4. It’s not that hard to buy nothing. After reading the top comments, a suggestion. Dear wealthy people, advertise your minimalism at your own risk. The non-wealthy are (still) not having it.
5. The future of electric cars. This really good ‘free’ advice proves you don’t always get what you pay for.
“In addition to jumps in running and cycling activity in the U.S., Strava also saw booms in walking, hiking, indoor cross-training activities such as yoga and weight lifting, and water sports like kayaking and stand-up paddleboarding.
‘There was just so much uncertainty surrounding COVID […] it was great to see people deal with that by finding some sort of certainty and an everyday routine,’ Megan Roche, an ultra-runner and epidemiologist, told ESPN.
Women drove the increase in fitness — both in the U.S. and all over the world. Between April and September, women aged 18-29 saw a 45.2% increase in the median number of activities uploaded compared to a 27.3% increase by their male counterparts, the Strava data shows. Women were also biking more, logging a 72% increase in bike trips compared to 2019.”
Case in point, none other than one of my twenty-something daughters. Summer spent lake swimming. Migrated to the pool in the fall. Cycled with friends in the summer. All the while, she turned into a certifiable WALKING machine. 120 miles in November.

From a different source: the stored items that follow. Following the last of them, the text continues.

(** From the end of the sequence, a fresh cursor or one that was lost. *)
Lemma backward_from_end t c f : walkable TREE_BASE t → filter_sound f → tree c = t → stack c = [] → did_seek c = false ∨ at_end c = true →
  ∃ c', search_backward f c = Some c' ∧ rests t c' (step_back f (items t) []).
Proof.
  intros Hw Hf Ht Hst He. unfold search_backward. assert (negb (did_seek c) || at_end c = true) as -> by (by destruct He as [-> | ->]; [|rewrite orb_true_r]).
  rewrite Ht, Hst. destruct Hw as [->|(n & Hn & Hw)].
  - eexists. split; [reflexivity|]. cbn. split_and!; try done. split; [done|]. right. split; [done|]. split; [done|]. exists 0. split; [unfold STACK_CAPACITY; lia|done].
  - rewrite (wf_not_empty TREE_BASE n t Hw), stack_push_nil. cbn [mbind option_bind].
    destruct (loop_steps_back t n f dzero _ (items t) [] false Hw Hn Hf (end_place n t (dadd dzero (node_summary t)) Hw)) as (pos & st & -> & H); [done|by rewrite app_nil_r|].
    eexists. split; [reflexivity|]. by apply H.
Qed.

Lemma backward_place t c before ahead f : walkable TREE_BASE t → filter_sound f → rests t c (Standing before ahead) →
  ∃ c', search_backward f c = Some c' ∧ rests t c' (step_back f before ahead).
Proof.
  intros Hw Hf (Ht & Hd & Hi & Hat & Hs). destruct (stack c) as [|[u i q] ups] eqn:Est.
  - cbn in Hs. subst before. assert (ahead = []) as -> by (apply (app_inv_head (items t)); by rewrite app_nil_r).
    apply backward_from_end; [done..|]. destruct Hat as [_ [(? & _)|(_ & -> & _)]]; [by left|by rewrite Est; right].
  - destruct Hs as (xs & p & -> & Hlt & Hp & ->). assert (at_end c = false) as Hae by (destruct Hat as [_ [(? & _)|(_ & -> & _)]]; [congruence|by rewrite Est]).
    unfold search_backward. rewrite Hd, Hae, Est, Ht. cbn [negb orb mbind option_bind].
    destruct Hw as [->|(n & Hn & Hw)].
    { apply path_wf in Hp as Hwl. apply path_items in Hp as [rest Hp]. inversion Hwl as [ys Hys|]; subst. destruct p, xs; done. }
    destruct (loop_steps_back t n f (position c) (mkEntry (mk_leaf xs) i q :: ups) (p ++ take i xs) ahead false Hw Hn Hf) as (pos & st & -> & H); [|done|done|].
    + exists 0, p. split; [done|]. split; [done|]. cbn. rewrite length_fmap. lia.
    + eexists. split; [reflexivity|]. by apply H.
Qed.

Lemma backward_from_front t f : search_backward f (mkCursor t [] (dzero : D) true false) = Some (mkCursor t [] dzero true false).
Proof. done. Qed.

(** ** The neighbours of the current item *)

Lemma next_leaf_ok root k t st pre : path TREE_BASE root k t st pre → ∃ o rest, next_leaf st = Some o ∧ items root = pre ++ items t ++ rest ∧
  match o with Some l => ∃ xs, l = mk_leaf xs ∧ xs ≠ [] ∧ head xs = head rest | None => rest = [] end.
Proof.
  induction 1 as [k Hk|k ts i u st pre Hp (o & rest & Hn & Hi & Ho) Hu]; [exists None, []; by rewrite app_nil_r|].
  change (items (mk_internal (S k) ts)) with (content ts) in Hi.
  rewrite <- (take_drop i ts), (drop_S_lookup ts i u Hu), content_app, content_cons, <- !app_assoc in Hi.
  pose proof (path_wf _ _ _ _ _ _ Hp) as Hw. inversion Hw as [|? ? Hne Hlen Hall]; subst. apply lookup_lt_Some in Hu as Hlt.
  cbn [next_leaf mk_internal]. destruct (Nat.ltb_spec i (length ts - 1)) as [Hlt'|Hge].
  - destruct (lookup_lt_is_Some_2 ts (S i)) as [v Hv]; [lia|]. rewrite Hv. cbn [mbind option_bind].
    assert (wf TREE_BASE k v) as Hwv by by apply (Forall_lookup_1 _ _ _ _ Hall Hv).
    destruct (leftmost_leaf_ok TREE_BASE (S (node_height v)) k v Hwv) as (xs & -> & Hxs & r & Hr); [rewrite (wf_height _ _ _ Hwv); lia|].
    cbn [mbind option_bind]. exists (Some (mk_leaf xs)), (content (drop (S i) ts) ++ rest). split; [done|]. split; [by rewrite Hi, <- !app_assoc|].
    exists xs. split; [done|]. split; [done|]. rewrite (drop_S_lookup ts (S i) v Hv), content_cons, Hr. by destruct xs.
  - exists o, rest. split; [exact Hn|]. rewrite (drop_ge ts (S i)) in Hi by lia. split; [by rewrite Hi, <- !app_assoc|done].
Qed.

It’s easy to forget what life was like before global position satellites revolutionized sports technology. I remember rolling my front bike wheel next to a wooden yardstick in my parent’s garage in a desperate attempt to calibrate my sensor that was attached to a couple of spokes. And then using electrical tape to align the wire that ran to the head unit along the fork and head tube. Cumbersome is putting it mildly. And what did I get for all my efforts, a precarious, only mildly accurate set up that constantly needed attention.
Fast forward several decades. Bluetooth, wireless GPS, and (almost always) automatic syncing which results in extremely accurate data recording with a tenth of the effort. Check out what my wrist computer generated during this morning’s run.
When I first returned to rehab running from my hamstring injury, my average stride length was only 1.16m as opposed to the normal 1.2m. How cool is it that satellites in Outer Space confirm that not only do I feel better, but I am better.
A question for the nerds (used affectionately of course). Why is there a net gain of 35 feet when I started and stopped in my driveway?
The more important question is why do we fret about whether life is improving when we don’t have to wrestle with rulers, electrical tape and wires anymore?
My poor family, I rarely help them, despite repeated requests, with gift suggestions. But sometimes, old dogs can learn new tricks.
So here’s a suggestion for this Christmas. I just hope none of them read the George Monbiot essay from yesterday. A couple of bottle cages and some pedals would be greatly appreciated too.
I didn’t spend any money yesterday, but I did shop. And I got very close to spending a lot. So I probably don’t deserve that “counter-cultural-minimalist icon” statue the art world commissioned on my behalf.
Truth be told, I went so far as to put an expensive carbon frame bike in my Colorado Cyclist shopping cart. But I couldn’t pull the trigger. Sometimes when I put something in an online cart and don’t complete the purchase, the next day the vendor sends me a message that includes a deeper discount to help me decide. Alas, nothing from Colorado Cyclist yet.
Shifting gears, pun-intended, despite being cynical about most fads, I find myself on the precipice of embracing one of the biggest trends in cycling—gravel riding. I concede, sometimes the crowd is right. What’s not to like about riding in nature free of heavy metal objects hurtling by at high speeds? Not to mention all the adventures the cool bikepacking kids are having. I wanna be a cool kid.
But I can’t decide if I should get a Santa Cruz Stigmata or a Santa Cruz Highball. What say you gravel riding reader? I deserve at least partial credit for narrowing it down to one California city, don’t cha’ think? Juliet has me leaning Highball.
Back to my mea culpa. This morning, before I got out of bed at 6am, I spent $47 on this. Yes indeedy, I am taking it on myself to brighten your winter.
“Here’s a quick and convenient way of finding out whether you’re ready to run a two-hour marathon. Head to the track and run six laps (roughly 1.5 miles) at two-hour pace (4:34.6 per mile), then run one more lap as fast as you can. Have a nearby exercise physiologist fit you with a portable oxygen-measuring mask, to measure your energy consumption at that pace. Then crunch the data to see whether your metabolism is settling into a sustainable pattern, or whether it’s spiraling out of control toward a fiery explosion.”